Using the data below, show every line where the word "taken" occurs.

Saved entries:
= = =

(* ===== verification/Accounts.v ===== *)
(** * Accounts, sessions, sites and the administrator control plane

    [crates/storage-sqlite/src/lib.rs]: the tables [users], [sessions],
    [sites], [site_memberships], [site_theme_revisions],
    [admin_control_plane] and [external_identities] of [MIGRATION_3],
    [MIGRATION_5] and [MIGRATION_6] as finite maps from primary keys to rows,
    their constraints, and the operations on them.

    Identifiers ([Uuid::now_v7]) and every reading of the clock are arguments,
    in the order in which the code takes them.  A constraint failure is the one
    SQLite reports: [CHECK]s in the order of the schema, then the unique
    indexes from the newest to the oldest, then the immediate foreign keys. *)

From Stdlib Require Import Bool NArith ZArith Lia.
From S2P Require Import Prelude Text Extern Content Ai2Ai StoreBase StoreTaxonomy CustomCss.

(** ** Enumerations *)

#[export] Instance ThemeProfile_eq_dec : EqDecision ThemeProfile.
Proof. solve_decision. Defined.

Inductive SessionAuthMethod := Legacy | MethodAccessKey | MethodExternal.
#[export] Instance SessionAuthMethod_eq_dec : EqDecision SessionAuthMethod.
Proof. solve_decision. Defined.

Inductive AdminAuthMode := ModeAccessKey | ModeExternal | ModeDisabled.
#[export] Instance AdminAuthMode_eq_dec : EqDecision AdminAuthMode.
Proof. solve_decision. Defined.

Definition AdminAuthMode_as_str (m : AdminAuthMode) : rstr :=
  match m with
  | ModeAccessKey => lit "access_key" | ModeExternal => lit "external" | ModeDisabled => lit "disabled"
  end.
Definition AdminAuthMode_from_str (v : rstr) : result RepositoryError AdminAuthMode :=
  if str_eqb v (lit "access_key") then Ok ModeAccessKey
  else if str_eqb v (lit "external") then Ok ModeExternal
  else if str_eqb v (lit "disabled") then Ok ModeDisabled
  else Err (Storage (lit "unknown admin authentication mode " ++ v)).

Definition session_method (m : AdminAuthMode) : option SessionAuthMethod :=
  match m with
  | ModeAccessKey => Some MethodAccessKey
  | ModeExternal => Some MethodExternal
  | ModeDisabled => None
  end.

Definition SessionAuthMethod_as_str (m : SessionAuthMethod) : rstr :=
  match m with
  | Legacy => lit "legacy" | MethodAccessKey => lit "access_key" | MethodExternal => lit "external"
  end.
Definition SessionAuthMethod_from_str (v : rstr) : result RepositoryError SessionAuthMethod :=
  if str_eqb v (lit "legacy") then Ok Legacy
  else if str_eqb v (lit "access_key") then Ok MethodAccessKey
  else if str_eqb v (lit "external") then Ok MethodExternal
  else Err (Storage (lit "unknown session authentication method " ++ v)).

Definition SiteMembershipRole_as_str (r : SiteMembershipRole) : rstr :=
  match r with Owner => lit "owner" | Editor => lit "editor" | Writer => lit "writer" end.
Definition SiteMembershipRole_from_str (v : rstr) : result RepositoryError SiteMembershipRole :=
  if str_eqb v (lit "owner") then Ok Owner
  else if str_eqb v (lit "editor") then Ok Editor
  else if str_eqb v (lit "writer") then Ok Writer
  else Err (Storage (lit "unknown site membership role " ++ v)).

(** ** Rows *)

(** [users], keyed by [id] *)
Record UserRow := {
  us_email : rstr;
  us_handle : rstr;
  us_display_name : rstr;
  us_password_phc : rstr;
  us_created_at : DateTime;
  us_updated_at : DateTime;
}.

(** [sessions], keyed by [id] *)
Record SessionRow := {
  ss_token_hash : list N;
  ss_user_id : Uuid;
  ss_auth_epoch : Z;
  ss_auth_method : SessionAuthMethod;
  ss_expires_at : DateTime;
  ss_created_at : DateTime;
  ss_revoked_at : option DateTime;
}.

(** [sites], keyed by [id] *)
Record SiteRow := {
  st_handle : rstr;
  st_title : rstr;
  st_description : option rstr;
  st_current_theme_revision : Z;
  st_created_at : DateTime;
  st_updated_at : DateTime;
}.

(** [site_theme_revisions], keyed by [(site_id, revision)] *)
Record ThemeRow := {
  th_profile : ThemeProfile;
  th_custom_css : option rstr;
  th_created_by_user_id : Uuid;
  th_created_at : DateTime;
}.

(** [admin_control_plane], whose only key is 1 *)
Record ControlRow := {
  ct_primary_site_id : Uuid;
  ct_owner_user_id : Uuid;
  ct_auth_mode : AdminAuthMode;
  ct_auth_epoch : Z;
  ct_setup_complete : bool;
  ct_binding_fingerprint : list N;
  ct_created_at : DateTime;
  ct_updated_at : DateTime;
}.

(** [external_identities], keyed by [(adapter, issuer, subject_hash)] *)
Record IdentityRow := {
  ei_user_id : Uuid;
  ei_created_at : DateTime;
  ei_last_seen_at : DateTime;
}.

Record AccountDB := {
  user_table : gmap Uuid UserRow;
  session_table : gmap Uuid SessionRow;
  site_table : gmap Uuid SiteRow;
  membership_table : gmap (Uuid * Uuid) MembershipRow;
  theme_table : gmap (Uuid * Z) ThemeRow;
  control_plane : option ControlRow;
  identity_table : gmap (rstr * rstr * list N) IdentityRow;
}.

Definition set_users (db : AccountDB) v := Build_AccountDB v (session_table db) (site_table db)
  (membership_table db) (theme_table db) (control_plane db) (identity_table db).
Definition set_sessions (db : AccountDB) v := Build_AccountDB (user_table db) v (site_table db)
  (membership_table db) (theme_table db) (control_plane db) (identity_table db).
Definition set_sites (db : AccountDB) v := Build_AccountDB (user_table db) (session_table db) v
  (membership_table db) (theme_table db) (control_plane db) (identity_table db).
Definition set_memberships (db : AccountDB) v := Build_AccountDB (user_table db) (session_table db)
  (site_table db) v (theme_table db) (control_plane db) (identity_table db).
Definition set_themes (db : AccountDB) v := Build_AccountDB (user_table db) (session_table db)
  (site_table db) (membership_table db) v (control_plane db) (identity_table db).
Definition set_control (db : AccountDB) v := Build_AccountDB (user_table db) (session_table db)
  (site_table db) (membership_table db) (theme_table db) v (identity_table db).
Definition set_identities (db : AccountDB) v := Build_AccountDB (user_table db) (session_table db)
  (site_table db) (membership_table db) (theme_table db) (control_plane db) v.

(** A freshly migrated database without legacy documents. *)
Definition no_accounts : AccountDB := Build_AccountDB ∅ ∅ ∅ ∅ ∅ None ∅.

(** ** Records returned to callers *)

Record UserRecord := {
  ur_id : Uuid;
  ur_email : rstr;
  ur_handle : rstr;
  ur_display_name : rstr;
  ur_password_phc : rstr;
  ur_created_at : DateTime;
  ur_updated_at : DateTime;
}.
Record SessionRecord := {
  sn_id : Uuid;
  sn_user_id : Uuid;
  sn_auth_epoch : Z;
  sn_auth_method : SessionAuthMethod;
  sn_expires_at : DateTime;
  sn_created_at : DateTime;
  sn_revoked_at : option DateTime;
}.
Record AdminControlPlaneRecord := {
  cp_primary_site : Uuid;
  cp_owner_user : Uuid;
  cp_auth_mode : AdminAuthMode;
  cp_auth_epoch : Z;
  cp_setup_complete : bool;
  cp_binding_fingerprint : list N;
  cp_created_at : DateTime;
  cp_updated_at : DateTime;
}.
Record PrimaryOwnerBootstrap := {
  pb_site_id : Uuid;
  pb_site_handle : rstr;
  pb_site_title : rstr;
  pb_site_description : option rstr;
  pb_owner_display_name : rstr;
  pb_theme_profile : ThemeProfile;
}.
Record ExternalIdentityRecord := {
  xr_adapter : rstr;
  xr_issuer : rstr;
  xr_subject_hash : list N;
  xr_user_id : Uuid;
  xr_created_at : DateTime;
  xr_last_seen_at : DateTime;
}.
Record SiteRecord := {
  sit_id : Uuid;
  sit_handle : rstr;
  sit_title : rstr;
  sit_description : option rstr;
  sit_owner_user_id : Uuid;
  sit_theme_profile : ThemeProfile;
  sit_theme_revision : Z;
  sit_custom_css : option rstr;
  sit_created_at : DateTime;
  sit_updated_at : DateTime;
}.
Record PrimaryOwnerSession := {
  pos_session : SessionRecord;
  pos_user : UserRecord;
  pos_site : SiteRecord;
}.
Record SiteMembershipRecord := {
  mr_site_id : Uuid;
  mr_user_id : Uuid;
  mr_role : SiteMembershipRole;
  mr_created_at : DateTime;
}.
Record SiteMetadataRecord := {
  sm_id : Uuid;
  sm_handle : rstr;
  sm_title : rstr;
  sm_created_at : DateTime;
  sm_updated_at : DateTime;
}.

(** ** Constraint errors *)

(** The mapping of the [INSERT] of [add_site_collaborator]. *)
Definition map_membership_error (e : SqlError) : RepositoryError :=
  if contains (lit "site_memberships.site_id") (sql_error_text e)
  then Validation (lit "account is already a member of this site")
  else map_community_constraint_error e.

(** The mapping to [storage_error]. *)
Definition map_storage_error (e : SqlError) : RepositoryError := storage_error (sql_error_text e).

(** ** Statements *)

Definition check (b : bool) (text : string) : result SqlError unit := ensure b (CheckFailed (lit text)).
Definition unique (taken : bool) (columns : string) : result SqlError unit :=
  fail_if taken (UniqueFailed (lit columns)).
Definition references (present : bool) : result SqlError unit := ensure present ForeignKeyFailed.

(** [handle NOT GLOB '*[^a-z0-9-]*'] *)
Definition handle_glob (h : rstr) : bool := forallb handle_byte h.
(** [password_phc LIKE '$argon2id$%']: [LIKE] folds ASCII case. *)
Definition like_argon2id (p : rstr) : bool := starts_with (lit "$argon2id$") (to_ascii_lowercase p).

Definition handle_checks (handle : rstr) : result SqlError unit :=
  check (str_eqb handle (to_ascii_lowercase handle)) "handle = lower(handle)";;
  check (within 1 40 (char_count handle)) "length(handle) BETWEEN 1 AND 40";;
  check (handle_glob handle) "handle NOT GLOB '*[^a-z0-9-]*'".

Definition insert_user (id : Uuid) (r : UserRow) (db : AccountDB) : result SqlError AccountDB :=
  check (str_eqb (us_email r) (to_ascii_lowercase (us_email r))) "email = lower(email)";;
  handle_checks (us_handle r);;
  check (like_argon2id (us_password_phc r)) "password_phc LIKE '$argon2id$%'";;
  unique (any_row (fun _ u => nocase_eqb (us_handle u) (us_handle r)) (user_table db)) "users.handle";;
  unique (any_row (fun _ u => nocase_eqb (us_email u) (us_email r)) (user_table db)) "users.email";;
  unique (is_some (user_table db !! id)) "users.id";;
  Ok (set_users db (<[id := r]> (user_table db))).

Definition insert_session_row (id : Uuid) (r : SessionRow) (db : AccountDB) : result SqlError AccountDB :=
  check (size_of (ss_token_hash r) =? 32)%N "length(token_hash) = 32";;
  check (0 <=? ss_auth_epoch r)%Z "auth_epoch >= 0";;
  unique (any_row (fun _ s => bool_decide (ss_token_hash s = ss_token_hash r)) (session_table db))
    "sessions.token_hash";;
  unique (is_some (session_table db !! id)) "sessions.id";;
  references (is_some (user_table db !! ss_user_id r));;
  Ok (set_sessions db (<[id := r]> (session_table db))).

Definition insert_site (id : Uuid) (r : SiteRow) (db : AccountDB) : result SqlError AccountDB :=
  check (0 <? st_current_theme_revision r)%Z "current_theme_revision > 0";;
  handle_checks (st_handle r);;
  unique (any_row (fun _ s => nocase_eqb (st_handle s) (st_handle r)) (site_table db)) "sites.handle";;
  unique (is_some (site_table db !! id)) "sites.id";;
  Ok (set_sites db (<[id := r]> (site_table db))).

(** [site_single_owner_idx] is a unique index on the owner rows only. *)
Definition insert_membership (site_id user_id : Uuid) (r : MembershipRow) (db : AccountDB)
    : result SqlError AccountDB :=
  unique (is_owner (ms_role r)
          && any_row (fun k m => (k.1 =? site_id)%N && is_owner (ms_role m)) (membership_table db))
    "site_memberships.site_id";;
  unique (is_some (membership_table db !! (site_id, user_id)))
    "site_memberships.site_id, site_memberships.user_id";;
  references (is_some (site_table db !! site_id) && is_some (user_table db !! user_id));;
  Ok (set_memberships db (<[(site_id, user_id) := r]> (membership_table db))).

Definition insert_theme (site_id : Uuid) (revision : Z) (r : ThemeRow) (db : AccountDB)
    : result SqlError AccountDB :=
  check (0 <? revision)%Z "revision > 0";;
  check (is_none_or (fun css => (str_len css <=? 65536)%N) (th_custom_css r))
    "custom_css IS NULL OR length(CAST(custom_css AS BLOB)) <= 65536";;
  unique (is_some (theme_table db !! (site_id, revision)))
    "site_theme_revisions.site_id, site_theme_revisions.revision";;
  references (is_some (site_table db !! site_id) && is_some (user_table db !! th_created_by_user_id r));;
  Ok (set_themes db (<[(site_id, revision) := r]> (theme_table db))).

Definition insert_control_row (r : ControlRow) (db : AccountDB) : result SqlError AccountDB :=
  check (0 <? ct_auth_epoch r)%Z "auth_epoch > 0";;
  check (size_of (ct_binding_fingerprint r) =? 32)%N "length(binding_fingerprint) = 32";;
  unique (is_some (control_plane db)) "admin_control_plane.singleton";;
  references (is_some (site_table db !! ct_primary_site_id r)
              && is_some (user_table db !! ct_owner_user_id r));;
  Ok (set_control db (Some r)).

Definition insert_identity (adapter issuer : rstr) (subject : list N) (r : IdentityRow) (db : AccountDB)
    : result SqlError AccountDB :=
  check (size_of subject =? 32)%N "length(subject_hash) = 32";;
  check (within 1 64 (char_count adapter)) "length(adapter) BETWEEN 1 AND 64";;
  check (within 1 2048 (char_count issuer)) "length(issuer) BETWEEN 1 AND 2048";;
  unique (is_some (identity_table db !! (adapter, issuer, subject)))
    "external_identities.adapter, external_identities.issuer, external_identities.subject_hash";;
  references (is_some (user_table db !! ei_user_id r));;
  Ok (set_identities db (<[(adapter, issuer, subject) := r]> (identity_table db))).
(** [body]: reduce an operation to the successful run of its body. *)
Ltac body :=
  repeat match goal with
  | |- rtc _ _ (then_load _ _).2 => rewrite then_load_state
  | |- rtc _ _ (transaction _ _).2 => apply account_tx_steps; intros ? ? ?
  | |- rtc _ _ (autocommit _ _).2 => apply autocommit_steps; intros ? ? ?
  | |- rtc _ _ (match _ with Ok _ => _ | Err _ => _ end).2 => apply validated_steps; intros ? ?
  | |- context [match ?x with pair _ _ => _ end] => destruct x
  end; inv_acc.

Lemma create_user_steps e h d p id now db : rtc account_step db (create_user e h d p id now db).2.
Proof. unfold create_user. body. eauto using insert_user_Ok with osb. Qed.

Lemma confirm_binding_state r site mode fp db a d :
  confirm_binding r site mode fp db = Ok (a, d) -> d = db.
Proof. unfold confirm_binding. intros H. by inv_acc. Qed.

Lemma insert_primary_site_steps b h t desc name now db r d :
  insert_primary_site b h t desc name now db = Ok (r, d) -> rtc account_step db d.
Proof.
  unfold insert_primary_site. intros H. inv_acc.
  eapply rtc_l; [by eapply insert_user_Ok|]. apply rtc_once.
  eapply insert_site_rows_Ok; [| |eassumption..]; done.
Qed.

Lemma select_primary_site_steps b h t desc name now db r d :
  select_primary_site b h t desc name now db = Ok (r, d) -> rtc account_step db d.
Proof.
  unfold select_primary_site. destruct (load_site_by_id _ _ _) as [site|[]] eqn:E; try done.
  - intros [= _ <-]. apply rtc_refl.
  - destruct (bool_decide _); [|done]. apply insert_primary_site_steps.
Qed.

Lemma provision_steps b mode fp n1 n2 db :
  rtc account_step db (provision_primary_owner_site b mode fp n1 n2 db).2.
Proof.
  unfold provision_primary_owner_site. body. destruct x as [r|].
  - apply confirm_binding_state in H0 as ->. apply rtc_refl.
  - apply acc_bind_Ok in H0 as ([site setup] & d' & Hs & Hc).
    eapply rtc_r; [by eapply select_primary_site_steps|by eapply insert_control_Ok].
Qed.

Lemma reconcile_steps site mode fp now db :
  rtc account_step db (reconcile_admin_control_plane site mode fp now db).2.
Proof.
  unfold reconcile_admin_control_plane. body. destruct x as [r|].
  - apply confirm_binding_state in H0 as ->. apply rtc_refl.
  - inv_acc. eapply rtc_once, insert_control_Ok. eassumption.
Qed.

Lemma rotate_steps site mode fp now db :
  rtc account_step db (rotate_admin_control_plane site mode fp now db).2.
Proof.
  unfold rotate_admin_control_plane. body.
  match goal with H : load_admin_control_plane _ = Ok _ |- _ => apply load_control_Ok in H as (c & Hc & ->) end.
  destruct (same_binding _ _ _); inv_acc; [apply rtc_refl|].
  eapply rtc_once, rotation_Ok; eassumption.
Qed.

Lemma setup_steps owner h t desc profile n1 n2 n3 db :
  rtc account_step db (complete_primary_owner_setup owner h t desc profile n1 n2 n3 db).2.
Proof.
  unfold complete_primary_owner_setup. body.
  etransitivity; [by eapply update_metadata_Ok|].
  eapply rtc_l; [by eapply append_appearance_Ok|]. by eapply rtc_once, update_setup_Ok.
Qed.

Lemma bind_identity_steps adapter issuer subject fp now db : account_wf db ->
  rtc account_step db (bind_external_identity adapter issuer subject fp now db).2.
Proof.
  intros Hwf. unfold bind_external_identity. body.
  match goal with H : load_external_identity_optional _ _ _ _ = Ok ?o |- _ =>
    unfold load_external_identity_optional in H; rewrite transpose_map_Ok in H; destruct o as [r|] end;
    inv_acc; [|by eapply rtc_once, insert_identity_Ok].
  destruct (identity_table db !! _) as [row|] eqn:E; [|done].
  by eapply rtc_once, touch_identity_Ok.
Qed.

Lemma owner_session_steps token expires method fp id n0 n1 n2 db :
  rtc account_step db (create_primary_owner_session token expires method fp id n0 n1 n2 db).2.
Proof.
  unfold create_primary_owner_session, insert_session, insert_session_statement. body.
  match goal with H : load_admin_control_plane _ = Ok _ |- _ => apply load_control_Ok in H as (c & Hc & ->) end.
  bool_simpl. eapply rtc_once, insert_session_Ok; [eassumption|done|]. right. by exists c.
Qed.

Lemma create_session_steps user token expires id n0 n1 n2 db :
  rtc account_step db (create_session user token expires id n0 n1 n2 db).2.
Proof.
  unfold create_session, insert_session_statement. body.
  eapply rtc_once, insert_session_Ok; [eassumption|done|]. by left.
Qed.

Lemma revoke_session_steps token now db : rtc account_step db (revoke_session token now db).2.
Proof.
  unfold revoke_session, revoke_token. destruct (validate_token_hash token); [apply rtc_once, step_revoke|apply rtc_refl].
Qed.

Lemma create_site_steps owner h t desc profile id now db :
  rtc account_step db (create_site owner h t desc profile id now db).2.
Proof.
  unfold create_site. body. eapply rtc_once, insert_site_rows_Ok; [| |eassumption..]; done.
Qed.

Lemma add_collaborator_steps owner site email role now db :
  rtc account_step db (add_site_collaborator owner site email role now db).2.
Proof.
  unfold add_site_collaborator. body. unfold insert_membership in *. inv_sql. cbn in *.
  apply rtc_once, step_member; [by apply is_some_iff..|by apply is_some_false|].
  cbn. intros ->. done.
Qed.

Lemma remove_collaborator_steps owner site user db :
  rtc account_step db (remove_site_collaborator owner site user db).2.
Proof.
  unfold remove_site_collaborator. body. unfold delete_membership, load_site_membership in *. inv_ok. cbn in *.
  eapply rtc_once, step_unmember; [eassumption|]. intros E. by rewrite E in *.
Qed.

Lemma change_theme_steps owner site profile now db :
  rtc account_step db (change_site_theme owner site profile now db).2.
Proof. unfold change_site_theme. body. by eapply rtc_once, append_appearance_Ok. Qed.

Lemma change_appearance_steps owner site profile css now db :
  rtc account_step db (change_site_appearance owner site profile css now db).2.
Proof. unfold change_site_appearance. body. by eapply rtc_once, append_appearance_Ok. Qed.

(** ** The legacy site *)

Lemma or_ignore_Ok f db d : or_ignore f db = Ok d ->
  f db = Ok d \/ (d = db /\ exists e, f db = Err e /\ e <> ForeignKeyFailed).
Proof. unfold or_ignore. destruct (f db) as [x|[]]; naive_solver. Qed.

(** A membership or theme of a site without rows is never skipped. *)
Lemma membership_not_ignored id user m db d :
  (forall u x, membership_table db !! (id, u) <> Some x) ->
  or_ignore (insert_membership id user m) db = Ok d -> insert_membership id user m db = Ok d.
Proof.
  intros Hnone [H|(_ & e & He & Hfk)]%or_ignore_Ok; [done|exfalso].
  unfold insert_membership in He.
  assert (any_row (fun k x => (k.1 =? id)%N && is_owner (ms_role x)) (membership_table db) = false) as E.
  { apply any_row_false. intros [k1 k2] x Hx. cbn. destruct (N.eqb_spec k1 id) as [->|]; [|done].
    by destruct (Hnone _ _ Hx). }
  rewrite E, andb_false_r in He. cbn in He.
  destruct (membership_table db !! (id, user)) as [x|] eqn:Ex; [by destruct (Hnone _ _ Ex)|]. cbn in He.
  unfold references, ensure in He. destruct (_ && _) in He; cbn in He; congruence.
Qed.
Lemma theme_not_ignored id user profile now db d :
  theme_table db !! (id, 1%Z) = None ->
  let row := {| th_profile := profile; th_custom_css := None; th_created_by_user_id := user;
                th_created_at := now |} in
  or_ignore (insert_theme id 1 row) db = Ok d -> insert_theme id 1 row db = Ok d.
Proof.
  intros Hnone row [H|(_ & e & He & Hfk)]%or_ignore_Ok; [done|exfalso].
  unfold insert_theme in He. rewrite Hnone in He. cbn in He.
  unfold references, ensure in He. destruct (_ && _) in He; cbn in He; congruence.
Qed.

(** In a well-formed state every stored site loads. *)
Lemma owner_row_found db id u : account_wf db -> is_owner_of db id u ->
  exists m, find_row (fun k m => (k.1 =? id)%N && is_owner (ms_role m) && is_none_or (N.eqb k.2) None)
    (membership_table db) = Some ((id, u), m).
Proof.
  intros Hwf (m & Hm & Hr). destruct (find_row _ _) as [[[k1 k2] m']|] eqn:E.
  - apply find_row_Some in E as [Hm' Hp]. cbn in Hp. bool_simpl. subst k1.
    assert (is_owner_of db id k2) as Ho by (exists m'; by rewrite <-is_owner_true).
    rewrite (awf_one_owner _ Hwf id u k2); [eauto|by exists m|done].
  - rewrite find_row_None in E. specialize (E _ _ Hm). cbn in E.
    rewrite N.eqb_refl, (proj2 (is_owner_true _) Hr) in E. done.
Qed.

= = =

● Result
Definition unique (taken : bool) (columns : string) : result SqlError unit :=
  fail_if taken (UniqueFailed (lit columns)).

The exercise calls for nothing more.